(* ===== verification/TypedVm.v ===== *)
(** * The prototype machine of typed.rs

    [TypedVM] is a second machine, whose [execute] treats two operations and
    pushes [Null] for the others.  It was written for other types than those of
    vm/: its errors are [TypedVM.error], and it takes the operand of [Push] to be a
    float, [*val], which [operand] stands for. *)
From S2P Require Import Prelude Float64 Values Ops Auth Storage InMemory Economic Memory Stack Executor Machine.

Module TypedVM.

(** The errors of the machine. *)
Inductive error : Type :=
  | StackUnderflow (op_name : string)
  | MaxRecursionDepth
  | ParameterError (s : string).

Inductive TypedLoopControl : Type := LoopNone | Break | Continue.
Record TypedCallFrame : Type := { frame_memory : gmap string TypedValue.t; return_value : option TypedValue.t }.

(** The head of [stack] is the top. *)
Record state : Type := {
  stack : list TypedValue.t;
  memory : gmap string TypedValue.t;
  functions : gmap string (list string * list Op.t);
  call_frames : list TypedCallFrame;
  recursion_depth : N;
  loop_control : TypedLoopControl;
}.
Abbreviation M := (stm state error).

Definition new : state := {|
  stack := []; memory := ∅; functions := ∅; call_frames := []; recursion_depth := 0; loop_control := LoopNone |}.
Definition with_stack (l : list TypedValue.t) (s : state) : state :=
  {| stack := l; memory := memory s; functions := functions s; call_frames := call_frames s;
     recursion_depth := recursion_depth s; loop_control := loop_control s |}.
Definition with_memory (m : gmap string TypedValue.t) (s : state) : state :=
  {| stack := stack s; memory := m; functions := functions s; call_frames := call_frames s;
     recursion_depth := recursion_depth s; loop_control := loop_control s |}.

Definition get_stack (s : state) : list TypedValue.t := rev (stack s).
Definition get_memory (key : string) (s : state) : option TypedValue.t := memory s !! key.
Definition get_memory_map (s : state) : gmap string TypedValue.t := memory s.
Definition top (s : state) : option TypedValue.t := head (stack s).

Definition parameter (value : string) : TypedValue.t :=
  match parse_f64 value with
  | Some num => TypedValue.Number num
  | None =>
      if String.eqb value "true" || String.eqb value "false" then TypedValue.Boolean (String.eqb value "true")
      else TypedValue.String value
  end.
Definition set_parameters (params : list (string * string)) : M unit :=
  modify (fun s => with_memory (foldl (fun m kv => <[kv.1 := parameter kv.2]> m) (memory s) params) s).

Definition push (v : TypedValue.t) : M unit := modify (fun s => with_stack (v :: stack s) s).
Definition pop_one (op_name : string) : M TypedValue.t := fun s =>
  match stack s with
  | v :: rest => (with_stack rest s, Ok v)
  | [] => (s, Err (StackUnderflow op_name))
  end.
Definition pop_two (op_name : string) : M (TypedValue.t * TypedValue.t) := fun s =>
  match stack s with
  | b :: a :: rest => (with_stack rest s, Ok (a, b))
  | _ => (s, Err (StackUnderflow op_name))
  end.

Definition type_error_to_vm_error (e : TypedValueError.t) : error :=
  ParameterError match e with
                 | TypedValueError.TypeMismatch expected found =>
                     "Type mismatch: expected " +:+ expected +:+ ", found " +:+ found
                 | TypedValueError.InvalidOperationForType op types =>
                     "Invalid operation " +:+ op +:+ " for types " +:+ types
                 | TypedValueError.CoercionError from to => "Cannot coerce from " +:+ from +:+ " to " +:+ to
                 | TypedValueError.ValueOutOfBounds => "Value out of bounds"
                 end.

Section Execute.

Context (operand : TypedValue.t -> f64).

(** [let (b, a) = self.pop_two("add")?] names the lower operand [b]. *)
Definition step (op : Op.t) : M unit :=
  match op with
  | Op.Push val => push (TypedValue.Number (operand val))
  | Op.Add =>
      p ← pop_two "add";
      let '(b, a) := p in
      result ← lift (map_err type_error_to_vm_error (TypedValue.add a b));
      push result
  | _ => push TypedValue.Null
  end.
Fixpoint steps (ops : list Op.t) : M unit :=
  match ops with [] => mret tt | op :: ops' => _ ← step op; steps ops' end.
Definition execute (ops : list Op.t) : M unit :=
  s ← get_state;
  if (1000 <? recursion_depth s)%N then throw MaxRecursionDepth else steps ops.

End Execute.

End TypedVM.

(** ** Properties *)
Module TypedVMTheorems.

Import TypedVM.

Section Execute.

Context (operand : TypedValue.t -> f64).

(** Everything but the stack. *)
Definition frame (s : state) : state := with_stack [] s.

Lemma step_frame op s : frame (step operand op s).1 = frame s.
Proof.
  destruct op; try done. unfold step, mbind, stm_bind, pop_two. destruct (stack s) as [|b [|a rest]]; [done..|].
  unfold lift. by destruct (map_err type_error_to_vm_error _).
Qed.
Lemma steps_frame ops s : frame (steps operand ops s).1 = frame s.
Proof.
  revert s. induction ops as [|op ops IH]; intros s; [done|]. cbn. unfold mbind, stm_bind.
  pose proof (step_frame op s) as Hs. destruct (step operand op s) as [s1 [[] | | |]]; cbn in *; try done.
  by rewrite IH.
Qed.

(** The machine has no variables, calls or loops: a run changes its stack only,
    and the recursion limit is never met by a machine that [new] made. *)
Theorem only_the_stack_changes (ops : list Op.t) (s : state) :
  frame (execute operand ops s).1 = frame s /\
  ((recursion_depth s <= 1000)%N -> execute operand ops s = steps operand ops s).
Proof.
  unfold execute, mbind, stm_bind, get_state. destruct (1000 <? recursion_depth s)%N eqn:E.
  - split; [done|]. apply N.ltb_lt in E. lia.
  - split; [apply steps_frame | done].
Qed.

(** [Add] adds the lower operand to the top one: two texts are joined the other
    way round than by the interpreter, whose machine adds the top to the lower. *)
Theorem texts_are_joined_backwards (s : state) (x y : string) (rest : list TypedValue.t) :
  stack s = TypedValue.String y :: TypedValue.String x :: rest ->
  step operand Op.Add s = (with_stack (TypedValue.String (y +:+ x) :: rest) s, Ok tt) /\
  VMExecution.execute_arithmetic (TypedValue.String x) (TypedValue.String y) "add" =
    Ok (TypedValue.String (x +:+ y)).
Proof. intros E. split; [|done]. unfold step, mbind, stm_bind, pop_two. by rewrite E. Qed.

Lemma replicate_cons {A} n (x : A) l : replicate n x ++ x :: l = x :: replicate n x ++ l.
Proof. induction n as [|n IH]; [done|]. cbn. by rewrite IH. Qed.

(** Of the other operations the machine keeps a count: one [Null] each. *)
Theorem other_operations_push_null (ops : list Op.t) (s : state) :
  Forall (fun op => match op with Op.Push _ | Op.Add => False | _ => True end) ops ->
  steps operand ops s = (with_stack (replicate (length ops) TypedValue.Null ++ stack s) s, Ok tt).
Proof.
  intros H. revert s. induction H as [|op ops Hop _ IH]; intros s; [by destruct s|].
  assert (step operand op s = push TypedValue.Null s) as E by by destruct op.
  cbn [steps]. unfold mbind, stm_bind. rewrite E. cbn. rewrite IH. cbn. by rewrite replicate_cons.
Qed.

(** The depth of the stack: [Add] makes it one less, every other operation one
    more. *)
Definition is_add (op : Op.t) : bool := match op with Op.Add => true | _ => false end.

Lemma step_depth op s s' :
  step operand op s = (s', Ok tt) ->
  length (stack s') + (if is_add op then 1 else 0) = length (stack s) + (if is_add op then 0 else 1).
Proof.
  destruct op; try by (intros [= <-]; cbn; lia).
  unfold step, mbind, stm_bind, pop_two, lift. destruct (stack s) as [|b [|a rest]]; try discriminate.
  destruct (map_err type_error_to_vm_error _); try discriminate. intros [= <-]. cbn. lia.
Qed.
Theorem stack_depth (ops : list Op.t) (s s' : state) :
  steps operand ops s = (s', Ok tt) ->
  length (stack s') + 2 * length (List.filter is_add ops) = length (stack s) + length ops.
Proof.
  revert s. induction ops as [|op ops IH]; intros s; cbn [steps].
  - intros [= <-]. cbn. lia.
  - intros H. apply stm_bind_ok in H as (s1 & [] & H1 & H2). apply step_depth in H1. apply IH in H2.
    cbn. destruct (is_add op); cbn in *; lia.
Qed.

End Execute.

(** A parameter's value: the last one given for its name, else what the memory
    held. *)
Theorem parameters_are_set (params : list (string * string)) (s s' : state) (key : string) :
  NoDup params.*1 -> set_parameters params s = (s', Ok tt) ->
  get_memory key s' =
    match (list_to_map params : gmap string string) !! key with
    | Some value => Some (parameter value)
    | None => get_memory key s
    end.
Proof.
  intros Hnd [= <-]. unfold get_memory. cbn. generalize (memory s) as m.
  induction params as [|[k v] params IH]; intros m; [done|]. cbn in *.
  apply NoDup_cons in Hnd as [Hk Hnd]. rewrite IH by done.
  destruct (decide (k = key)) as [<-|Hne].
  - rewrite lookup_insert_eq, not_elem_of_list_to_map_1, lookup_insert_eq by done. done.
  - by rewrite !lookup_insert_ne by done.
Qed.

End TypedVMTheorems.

# # # # #

> **Assignment**:
Print exactly the lines of the listing above starting at the line containing "length (stack s') + 2" and ending at the line containing "- intros H.", both included.

> **Response area**:
  length (stack s') + 2 * length (List.filter is_add ops) = length (stack s) + length ops.
Proof.
  revert s. induction ops as [|op ops IH]; intros s; cbn [steps].
  - intros [= <-]. cbn. lia.
  - intros H. apply stm_bind_ok in H as (s1 & [] & H1 & H2). apply step_depth in H1. apply IH in H2.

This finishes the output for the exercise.